[MATERIAL SUPPLIED — start]

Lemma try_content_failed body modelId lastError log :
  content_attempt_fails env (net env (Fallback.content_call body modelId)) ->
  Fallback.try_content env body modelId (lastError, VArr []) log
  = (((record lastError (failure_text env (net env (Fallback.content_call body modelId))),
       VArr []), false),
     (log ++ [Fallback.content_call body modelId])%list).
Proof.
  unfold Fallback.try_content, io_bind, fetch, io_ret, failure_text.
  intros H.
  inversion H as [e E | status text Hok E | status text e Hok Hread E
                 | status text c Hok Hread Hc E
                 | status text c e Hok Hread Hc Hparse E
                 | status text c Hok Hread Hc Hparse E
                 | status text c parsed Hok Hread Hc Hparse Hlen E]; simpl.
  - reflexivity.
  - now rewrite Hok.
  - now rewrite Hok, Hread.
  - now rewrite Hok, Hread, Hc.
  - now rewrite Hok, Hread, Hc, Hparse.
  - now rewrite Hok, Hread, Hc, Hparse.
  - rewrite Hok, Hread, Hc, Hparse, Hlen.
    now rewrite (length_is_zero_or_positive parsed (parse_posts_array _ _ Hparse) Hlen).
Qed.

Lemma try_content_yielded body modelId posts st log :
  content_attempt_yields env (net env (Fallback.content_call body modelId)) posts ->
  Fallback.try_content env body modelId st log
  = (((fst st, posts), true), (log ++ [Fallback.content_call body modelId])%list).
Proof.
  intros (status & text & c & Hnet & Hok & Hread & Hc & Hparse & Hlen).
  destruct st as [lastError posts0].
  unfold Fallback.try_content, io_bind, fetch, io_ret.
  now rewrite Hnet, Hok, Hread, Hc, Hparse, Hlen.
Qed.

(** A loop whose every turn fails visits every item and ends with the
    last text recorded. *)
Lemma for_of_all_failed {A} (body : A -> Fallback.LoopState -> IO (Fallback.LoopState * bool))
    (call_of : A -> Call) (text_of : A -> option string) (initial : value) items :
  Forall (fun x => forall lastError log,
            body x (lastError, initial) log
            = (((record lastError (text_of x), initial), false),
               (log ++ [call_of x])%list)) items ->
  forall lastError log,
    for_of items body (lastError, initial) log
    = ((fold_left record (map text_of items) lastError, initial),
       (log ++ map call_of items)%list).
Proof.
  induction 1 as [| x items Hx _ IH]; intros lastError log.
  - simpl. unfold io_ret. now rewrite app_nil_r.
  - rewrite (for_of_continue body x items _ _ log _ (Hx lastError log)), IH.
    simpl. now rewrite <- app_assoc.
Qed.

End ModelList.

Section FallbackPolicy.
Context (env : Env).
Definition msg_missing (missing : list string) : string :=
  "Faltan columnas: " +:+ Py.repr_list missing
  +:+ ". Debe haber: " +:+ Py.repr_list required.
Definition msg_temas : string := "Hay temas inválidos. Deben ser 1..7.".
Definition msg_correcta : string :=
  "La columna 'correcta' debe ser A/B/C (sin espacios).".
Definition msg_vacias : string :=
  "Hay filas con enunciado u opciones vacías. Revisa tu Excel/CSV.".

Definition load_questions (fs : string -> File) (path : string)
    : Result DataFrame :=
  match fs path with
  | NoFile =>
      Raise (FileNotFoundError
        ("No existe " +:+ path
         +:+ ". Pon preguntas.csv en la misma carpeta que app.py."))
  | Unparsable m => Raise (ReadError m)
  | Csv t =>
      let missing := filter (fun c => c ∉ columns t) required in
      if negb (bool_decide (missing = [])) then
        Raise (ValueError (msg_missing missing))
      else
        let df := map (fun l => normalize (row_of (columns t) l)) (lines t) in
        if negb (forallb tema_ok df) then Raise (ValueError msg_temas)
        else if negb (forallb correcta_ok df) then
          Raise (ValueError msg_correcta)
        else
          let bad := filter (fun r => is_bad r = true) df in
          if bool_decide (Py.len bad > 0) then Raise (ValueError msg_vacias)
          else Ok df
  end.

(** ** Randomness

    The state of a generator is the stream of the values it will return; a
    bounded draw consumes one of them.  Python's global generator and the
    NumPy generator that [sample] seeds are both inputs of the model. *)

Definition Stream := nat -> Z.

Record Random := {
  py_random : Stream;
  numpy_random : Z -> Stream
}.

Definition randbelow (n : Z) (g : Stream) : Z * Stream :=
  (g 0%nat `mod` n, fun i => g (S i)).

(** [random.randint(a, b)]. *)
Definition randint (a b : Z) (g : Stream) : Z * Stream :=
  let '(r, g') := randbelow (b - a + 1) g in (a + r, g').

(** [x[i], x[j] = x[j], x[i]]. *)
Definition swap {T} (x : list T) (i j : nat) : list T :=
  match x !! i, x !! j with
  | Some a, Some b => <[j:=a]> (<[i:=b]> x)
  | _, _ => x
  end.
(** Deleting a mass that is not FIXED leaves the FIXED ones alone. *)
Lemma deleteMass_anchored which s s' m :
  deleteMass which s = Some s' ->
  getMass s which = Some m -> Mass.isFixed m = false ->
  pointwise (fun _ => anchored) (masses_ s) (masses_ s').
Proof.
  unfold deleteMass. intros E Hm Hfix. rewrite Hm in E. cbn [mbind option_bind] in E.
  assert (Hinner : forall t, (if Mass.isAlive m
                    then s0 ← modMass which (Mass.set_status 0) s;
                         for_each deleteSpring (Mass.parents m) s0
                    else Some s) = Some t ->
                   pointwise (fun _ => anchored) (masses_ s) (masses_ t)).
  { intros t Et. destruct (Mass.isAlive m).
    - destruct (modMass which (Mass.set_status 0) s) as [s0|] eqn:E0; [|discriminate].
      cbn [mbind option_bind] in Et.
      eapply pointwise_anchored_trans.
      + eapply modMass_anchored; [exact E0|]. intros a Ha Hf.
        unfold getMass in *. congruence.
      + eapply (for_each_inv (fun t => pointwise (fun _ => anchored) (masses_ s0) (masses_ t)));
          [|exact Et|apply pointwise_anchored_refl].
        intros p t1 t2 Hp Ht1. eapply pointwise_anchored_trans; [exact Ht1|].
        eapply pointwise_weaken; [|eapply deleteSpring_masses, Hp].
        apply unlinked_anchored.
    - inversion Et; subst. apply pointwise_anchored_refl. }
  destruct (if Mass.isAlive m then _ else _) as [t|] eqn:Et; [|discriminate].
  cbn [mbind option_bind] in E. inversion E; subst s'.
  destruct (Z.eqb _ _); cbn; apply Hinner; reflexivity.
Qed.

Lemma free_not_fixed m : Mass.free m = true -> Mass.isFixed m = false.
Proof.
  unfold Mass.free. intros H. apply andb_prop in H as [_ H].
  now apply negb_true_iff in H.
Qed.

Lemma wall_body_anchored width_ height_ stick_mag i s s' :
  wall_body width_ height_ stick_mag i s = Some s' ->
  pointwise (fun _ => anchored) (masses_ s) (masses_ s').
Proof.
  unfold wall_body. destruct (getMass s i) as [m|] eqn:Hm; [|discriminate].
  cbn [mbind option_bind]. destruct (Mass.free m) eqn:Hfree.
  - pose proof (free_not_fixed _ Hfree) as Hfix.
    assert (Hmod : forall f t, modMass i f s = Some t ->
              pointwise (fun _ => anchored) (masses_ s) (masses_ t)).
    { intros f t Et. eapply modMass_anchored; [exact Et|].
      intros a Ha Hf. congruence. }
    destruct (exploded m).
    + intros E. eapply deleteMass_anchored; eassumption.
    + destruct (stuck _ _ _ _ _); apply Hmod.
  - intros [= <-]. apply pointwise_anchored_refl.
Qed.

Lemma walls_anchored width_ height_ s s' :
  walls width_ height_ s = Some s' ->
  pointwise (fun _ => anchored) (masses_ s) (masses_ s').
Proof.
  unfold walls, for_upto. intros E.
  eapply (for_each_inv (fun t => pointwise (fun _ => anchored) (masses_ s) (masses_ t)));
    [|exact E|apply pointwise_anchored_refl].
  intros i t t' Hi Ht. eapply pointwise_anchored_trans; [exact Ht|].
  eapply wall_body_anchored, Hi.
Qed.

[MATERIAL SUPPLIED — finish]

■ **TASK ITEM**
Repeat exactly, please, each line from the beginning of the data through the line with "- reflexivity." in it, and only those lines.

■ **TASK SOLUTION**
Lemma try_content_failed body modelId lastError log :
  content_attempt_fails env (net env (Fallback.content_call body modelId)) ->
  Fallback.try_content env body modelId (lastError, VArr []) log
  = (((record lastError (failure_text env (net env (Fallback.content_call body modelId))),
       VArr []), false),
     (log ++ [Fallback.content_call body modelId])%list).
Proof.
  unfold Fallback.try_content, io_bind, fetch, io_ret, failure_text.
  intros H.
  inversion H as [e E | status text Hok E | status text e Hok Hread E
                 | status text c Hok Hread Hc E
                 | status text c e Hok Hread Hc Hparse E
                 | status text c Hok Hread Hc Hparse E
                 | status text c parsed Hok Hread Hc Hparse Hlen E]; simpl.
  - reflexivity.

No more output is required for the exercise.